* Task statement
Print exactly what the entries say, line by line, from the first line down to the one with "arithmetic, mean what", inclusive.

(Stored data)
((

(* ===== verification/Args.v ===== *)
(** * Arguments of system calls (syscall.c)

    How the kernel fetches the words, the blocks and the strings that a process
    passes to a system call.  A process says where they are, so each is checked
    against its size; the file shows that the checks, which are done in 32-bit
    arithmetic, mean what they should as long as the process is smaller than the
    user half of the address space. *)
From stdpp Require Import base list gmap strings.
From Stdlib Require Import ZArith Lia.
From S2P Require Import Prelude User Mmu Spinlock CpuLocks CString Proc RunQueue Sched Machine Kernel Console Kalloc Vm Uvm CopyUvm Fault.
#[local] Open Scope Z_scope.

Section args.
Context {F : Type} `{!PrintOps (kproc * kmem * F)}.
Variable kend : Z.
Abbreviation K := (kproc * kmem * F)%type.

(** The functions return -1 or 0 and store what they fetch; [None] is the -1. *)
Definition fetchint (addr : Z) : M K (option Z) :=
  let! sz := my p_sz in
  if (sz <=? addr) || (sz <? uint (addr + 4)) then ret None else
  let! v := load32 kend addr in
  ret (Some (sint v)).

(** The length of the string; its address is [addr]. *)
Fixpoint fetchstr_loop (n : nat) (addr s ep : Z) : M K (option Z) :=
  match n with
  | O => ret None
  | S n' =>
      if s <? ep then
        let! c := load8 kend s in
        if c =? 0 then ret (Some (s - addr)) else fetchstr_loop n' addr (s + 1) ep
      else ret None
  end.
Definition fetchstr (addr : Z) : M K (option Z) :=
  let! sz := my p_sz in
  if sz <=? addr then ret None else
  fetchstr_loop (Z.to_nat (sz - addr)) addr addr sz.

Definition argint (n : Z) : M K (option Z) :=
  let! tf := my p_tf in
  fetchint (uint (tf_esp tf + 4 + 4 * n)).

Definition argptr (n size : Z) : M K (option Z) :=
  let! i := argint n in
  match i with
  | None => ret None
  | Some i =>
      let! sz := my p_sz in
      if (size <? 0) || (sz <=? uint i) || (sz <? uint (uint i + size)) then ret None else ret (Some (uint i))
  end.

(** The address and the length of a string. *)
Definition argstr (n : Z) : M K (option (Z * Z)) :=
  let! addr := argint n in
  match addr with
  | None => ret None
  | Some addr => let! r := fetchstr (uint addr) in ret ((λ len, (uint addr, len)) <$> r)
  end.
End args.

(** ** The memory of a process, as its program sees it *)
Definition ubyte (U : gmap Z (Z * Z)) (m : mem) (va : Z) : Z :=
  match U !! (va / 4096) with Some (p, _) => rd8 m (p + va mod 4096) | None => 0 end.
Definition uword (U : gmap Z (Z * Z)) (m : mem) (va : Z) : Z :=
  ubyte U m va + 256 * ubyte U m (va + 1) + 65536 * ubyte U m (va + 2) + 16777216 * ubyte U m (va + 3).
(** The pages of [a] to [b] are there. *)
Definition present (U : gmap Z (Z * Z)) (a b : Z) : Prop := ∀ va, a ≤ va < b → is_Some (U !! (va / 4096)).
(** [size] bytes at [p] lie in a process of size [sz]. *)
Definition within (sz p size : Z) : bool := (0 <=? p) && (p <? sz) && (0 <=? size) && (p + size <=? sz).
(** The place of the first zero from [va] on, below [va + n]. *)
Definition zero_from (U : gmap Z (Z * Z)) (m : mem) (va : Z) (n : nat) : option nat :=
  first_idx (λ i, ubyte U m (va + Z.of_nat i) =? 0) (seq 0 n).
Lemma zero_from_S U m va n : zero_from U m va (S n) = if ubyte U m va =? 0 then Some 0%nat else S <$> zero_from U m (va + 1) n.
Proof.
  unfold zero_from. rewrite <- cons_seq, <- fmap_S_seq. cbn [first_idx]. rewrite Z.add_0_r. destruct (ubyte U m va =? 0); [done|]. f_equal.
  rewrite first_idx_fmap. apply first_idx_ext. intros i. by replace (va + 1 + Z.of_nat i) with (va + Z.of_nat (S i)) by lia.
Qed.
Lemma ubyte_range U m va : is_uchar (ubyte U m va).
Proof. unfold ubyte. destruct (U !! _) as [[p f]|]; [apply rd8_range|done]. Qed.
Lemma uword_range U m va : is_uint (uword U m va).
Proof.
  unfold uword, is_uint. pose proof (ubyte_range U m va). pose proof (ubyte_range U m (va + 1)). pose proof (ubyte_range U m (va + 2)).
  pose proof (ubyte_range U m (va + 3)). unfold is_uchar in *. lia.
Qed.
Lemma uword_ext U m m' va : (∀ i, 0 ≤ i < 4 → ubyte U m' (va + i) = ubyte U m (va + i)) → uword U m' va = uword U m va.
Proof. intros H. unfold uword. rewrite <- !(H 1), <- !(H 2), <- !(H 3) by lia. pose proof (H 0 ltac:(lia)) as H0. rewrite Z.add_0_r in H0. by rewrite H0. Qed.

Section args_ok.
Context {F : Type} `{!PrintOps (kproc * kmem * F)}.
Variable kend : Z.
Variables (me : nat) (run : list (option nat)) (D : gset Z) (x : nat) (L : list Z).
Hypothesis Hx : run !! me = Some (Some x).
Abbreviation onl := (only_hw me run D).

(** A process and its memory. *)
Record at_user (k0 : kproc) (s : kmem) (pr : proc) (U : gmap Z (Z * Z)) : Prop := {
  au_proc : k_procs k0 !! x = Some pr;
  au_as : ∃ free live T, aspace kend s free live (p_pgdir pr) T U;
  au_sz : is_uint (p_sz pr) }.

Lemma load8_user va k0 k s (t : F) pr U : onl k0 L k → at_user k0 s pr U → 0 ≤ va < KERNBASE → is_Some (U !! (va / 4096)) →
  load8 kend va (k, s, t) = Ret (ubyte U (km_mem s) va) (k, s, t).
Proof using Hx.
  intros Hk [Hp (free & live & T & Has) Hsz] Hva [[p f] HU]. unfold ubyte. rewrite HU.
  apply (load8_ok kend me run D x L Hx va k0 k s t pr free live T U p Hk Hp Has). split; [lia|]. exists f. done.
Qed.
Lemma load32_user va k0 k s (t : F) pr U : onl k0 L k → at_user k0 s pr U → 0 ≤ va → va + 4 ≤ KERNBASE → present U va (va + 4) →
  load32 kend va (k, s, t) = Ret (uword U (km_mem s) va) (k, s, t).
Proof using Hx.
  intros Hk Hu Hva Hsz HU. unfold load32.
  run (load8_user va k0 k s t pr U Hk Hu ltac:(lia) (HU va ltac:(lia))).
  run (load8_user (va + 1) k0 k s t pr U Hk Hu ltac:(lia) (HU (va + 1) ltac:(lia))).
  run (load8_user (va + 2) k0 k s t pr U Hk Hu ltac:(lia) (HU (va + 2) ltac:(lia))).
  by run (load8_user (va + 3) k0 k s t pr U Hk Hu ltac:(lia) (HU (va + 3) ltac:(lia))).
Qed.

(** What [fetchint] does with an address that is an [unsigned int]. *)
Lemma fetchint_ok addr k0 k s (t : F) pr U : onl k0 L k → at_user k0 s pr U → is_uint addr → p_sz pr ≤ KERNBASE ∨ addr + 4 ≤ KERNBASE →
  (within (p_sz pr) addr 4 = true → present U addr (addr + 4)) →
  ∃ k', fetchint kend addr (k, s, t) = Ret (if within (p_sz pr) addr 4 then Some (sint (uword U (km_mem s) addr)) else None) (k', s, t) ∧ onl k0 L k'.
Proof using Hx.
  intros Hk Hu Ha Hor HU. pose proof Hu as [Hp _ Hsz]. unfold is_uint in *. unfold fetchint.
  destruct (my_ok me run D x L Hx p_sz k0 k s t pr Hk Hp) as (k1 & E1 & Hk1). run E1. exists k1. split; [|done].
  unfold within in *. destruct (Z.leb_spec (p_sz pr) addr) as [H1|H1]; cbn [orb].
  { rewrite (proj2 (Z.ltb_ge addr _)) by lia. by rewrite !andb_false_r. }
  unfold uint. rewrite Z.mod_small by (unfold KERNBASE in Hor; lia). rewrite (proj2 (Z.leb_le 0 addr)), (proj2 (Z.ltb_lt addr _)) in * by lia. cbn [andb Z.leb] in *.
  destruct (Z.ltb_spec (p_sz pr) (addr + 4)) as [H2|H2]; [by rewrite (proj2 (Z.leb_gt (addr + 4) _)) by lia|].
  rewrite (proj2 (Z.leb_le (addr + 4) _)) in * by lia.
  by run (load32_user addr k0 k1 s t pr U Hk1 Hu ltac:(lia) ltac:(lia) (HU eq_refl)).
Qed.
Lemma argint_ok n k0 k s (t : F) pr U : let a := uint (tf_esp (p_tf pr) + 4 + 4 * n) in onl k0 L k → at_user k0 s pr U →
  p_sz pr ≤ KERNBASE ∨ a + 4 ≤ KERNBASE → (within (p_sz pr) a 4 = true → present U a (a + 4)) →
  ∃ k', argint kend n (k, s, t) = Ret (if within (p_sz pr) a 4 then Some (sint (uword U (km_mem s) a)) else None) (k', s, t) ∧ onl k0 L k'.
Proof using Hx.
  intros a Hk Hu Hor HU. unfold argint. destruct (my_ok me run D x L Hx p_tf k0 k s t pr Hk (au_proc _ _ _ _ Hu)) as (k1 & E1 & Hk1). run E1.
  apply (fetchint_ok a k0 k1 s t pr U Hk1 Hu); [apply uint_range|done|done].
Qed.
Lemma fetchstr_loop_ok n : ∀ addr a k0 k s (t : F) pr U, onl k0 L k → at_user k0 s pr U → p_sz pr ≤ KERNBASE → 0 ≤ a → a + Z.of_nat n = p_sz pr → present U a (p_sz pr) →
  fetchstr_loop kend n addr a (p_sz pr) (k, s, t) = Ret ((λ i, a - addr + Z.of_nat i) <$> zero_from U (km_mem s) a n) (k, s, t).
Proof using Hx.
  induction n as [|n IH]; intros addr a k0 k s t pr U Hk Hu Hs Ha Hn HU; cbn [fetchstr_loop]; [done|].
  rewrite (proj2 (Z.ltb_lt a _)) by lia. run (load8_user a k0 k s t pr U Hk Hu ltac:(lia) (HU a ltac:(lia))). rewrite zero_from_S.
  destruct (ubyte U (km_mem s) a =? 0); [unfold ret; simpl; f_equal; f_equal; lia|].
  rewrite (IH addr (a + 1) k0 k s t pr U Hk Hu) by first [done | lia | intros va Hva; apply HU; lia].
  destruct (zero_from U (km_mem s) (a + 1) n); simpl; [|done]. do 2 f_equal. lia.
Qed.
End args_ok.

Section theorems.
Context {F : Type} `{!PrintOps (kproc * kmem * F)}.
Variable kend : Z.
Variables (me : nat) (run : list (option nat)) (D : gset Z) (x : nat) (L : list Z).
Hypothesis Hx : run !! me = Some (Some x).

(** C21: What a system call gets from its process.  Let argument [n] be the word at
    [esp + 4 + 4 n] and let the pages that are looked at be there.  If the word is
    not in the memory of the process, all of [argint], [argptr] and [argstr] fail;
    otherwise [argint] returns it as an [int], [argptr] returns it as a pointer
    exactly when the whole block that starts there lies in the process, without a
    wrap-around however large the pointer and the size are, and [argstr] returns
    it with the length of the string there exactly when the string ends inside
    the process.  Memory and process table are not changed. *)
Theorem args_checked k s (t : F) pr U n size : hw_ok me run D L (k_hw k) → at_user kend x k s pr U → p_sz pr ≤ KERNBASE → -2147483648 ≤ size < 2147483648 →
  let a := uint (tf_esp (p_tf pr) + 4 + 4 * n) in let v := uword U (km_mem s) a in
  (within (p_sz pr) a 4 = true → present U a (a + 4) ∧ present U v (p_sz pr)) →
  ∃ k1 k2 k3, only_hw me run D k L k1 ∧ only_hw me run D k L k2 ∧ only_hw me run D k L k3 ∧
    argint kend n (k, s, t) = Ret (if within (p_sz pr) a 4 then Some (sint v) else None) (k1, s, t) ∧
    argptr kend n size (k, s, t) = Ret (if within (p_sz pr) a 4 && within (p_sz pr) v size then Some v else None) (k2, s, t) ∧
    argstr kend n (k, s, t) = Ret (if within (p_sz pr) a 4 && within (p_sz pr) v 0 then
      (λ len, (v, Z.of_nat len)) <$> zero_from U (km_mem s) v (Z.to_nat (p_sz pr - v)) else None) (k3, s, t).
Proof using Hx.
  intros Hok Hu Hle Hsize a v HU. pose proof Hu as [Hp _ Hsz]. pose proof (only_hw_refl me run D k L Hok) as Hk.
  destruct (argint_ok kend me run D x L Hx n k k s t pr U Hk Hu) as (k1 & E1 & Hk1); [by left|intros H; by apply HU|]. fold a v in E1.
  pose proof (uword_range U (km_mem s) a) as Hv. fold v in Hv. assert (uint (sint v) = v) as Ev by (rewrite uint_sint; by apply uint_small).
  destruct (within (p_sz pr) a 4); cbn [andb].
  2:{ exists k1, k1, k1. split_and!; [done..| |]; [unfold argptr|unfold argstr]; by run E1. }
  destruct (HU eq_refl) as [_ HU2]. destruct (my_ok me run D x L Hx p_sz k k1 s t pr Hk1 Hp) as (k2 & E2 & Hk2).
  exists k1, k2, k2. split_and!; [done..| |].
  - unfold argptr. run E1. run E2. rewrite Ev. unfold within. unfold is_uint in Hv. unfold KERNBASE in Hle. rewrite (proj2 (Z.leb_le 0 v)) by lia. cbn [andb].
    destruct (Z.ltb_spec size 0); cbn [orb]; [rewrite (proj2 (Z.leb_gt 0 size)) by lia; by rewrite andb_false_r|]. rewrite (proj2 (Z.leb_le 0 size)) by lia.
    destruct (Z.leb_spec (p_sz pr) v); cbn [orb]; [by rewrite (proj2 (Z.ltb_ge v _)) by lia|]. rewrite (proj2 (Z.ltb_lt v _)) by lia. cbn [andb].
    unfold uint. rewrite Z.mod_small by lia. destruct (Z.ltb_spec (p_sz pr) (v + size)); [by rewrite (proj2 (Z.leb_gt _ _)) by lia|by rewrite (proj2 (Z.leb_le _ _)) by lia].
  - unfold argstr. run E1. unfold fetchstr. run2 E2. rewrite Ev. unfold within. unfold is_uint in Hv. rewrite (proj2 (Z.leb_le 0 v)) by lia. cbn [andb Z.leb].
    rewrite Z.add_0_r. destruct (Z.leb_spec (p_sz pr) v); [by rewrite (proj2 (Z.ltb_ge v _)) by lia|]. rewrite (proj2 (Z.ltb_lt v _)), (proj2 (Z.leb_le v _)) by lia. cbn [andb].
    run (fetchstr_loop_ok kend me run D x L Hx (Z.to_nat (p_sz pr - v)) v v k k2 s t pr U Hk2 Hu Hle ltac:(lia) ltac:(lia) HU2).
    destruct (zero_from _ _ _ _); unfold ret; simpl; [|done]. do 3 f_equal. lia.
Qed.
End theorems.

(** Process 3 of the example machine with one page. *)
Definition ex_one : kproc := with_procs (alter (set_sz 4096) 3%nat (k_procs ex_user)) ex_user.
Lemma ex_one_user : at_user ex_end 3 ex_one ex_space (set_sz 4096 ex_user_proc) ex_U.
Proof.
  split; [by vm_compute| |done]. exists [], [ex_page 0; ex_page 1; ex_page 2], ex_T.
  apply (ex_aspace []); [intros p Hp; by apply not_elem_of_nil in Hp|]. apply (bool_decide_unpack _). by vm_compute.
Qed.
Lemma ex_one_present a b : 0 ≤ a → b ≤ 4096 → present ex_U a b.
Proof. intros Ha Hb va Hva. rewrite Z.div_small by lia. by eexists. Qed.

Lemma args_checked_witness : ∃ k2 k3, @argptr console (console_PrintOps 2) ex_end 1 100 (ex_one, ex_space, ex_console) = Ret (Some 0) (k2, ex_space, ex_console) ∧
  @argstr console (console_PrintOps 2) ex_end 1 (ex_one, ex_space, ex_console) = Ret (Some (0, 0)) (k3, ex_space, ex_console).
Proof.
  destruct (@args_checked console (console_PrintOps 2) ex_end 0 [Some 3%nat; None] ex_locks 3 [] eq_refl ex_one ex_space ex_console _ ex_U 1 100 ex_user_hw ex_one_user)
    as (k1 & k2 & k3 & _ & _ & _ & _ & E2 & E3); [done|lia| |].
  - intros _. split; apply ex_one_present; vm_compute; congruence.
  - exists k2, k3. rewrite E2, E3. split; vm_compute; reflexivity.
Defined.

))

* Task result
(* ===== verification/Args.v ===== *)
(** * Arguments of system calls (syscall.c)

    How the kernel fetches the words, the blocks and the strings that a process
    passes to a system call.  A process says where they are, so each is checked
    against its size; the file shows that the checks, which are done in 32-bit
    arithmetic, mean what they should as long as the process is smaller than the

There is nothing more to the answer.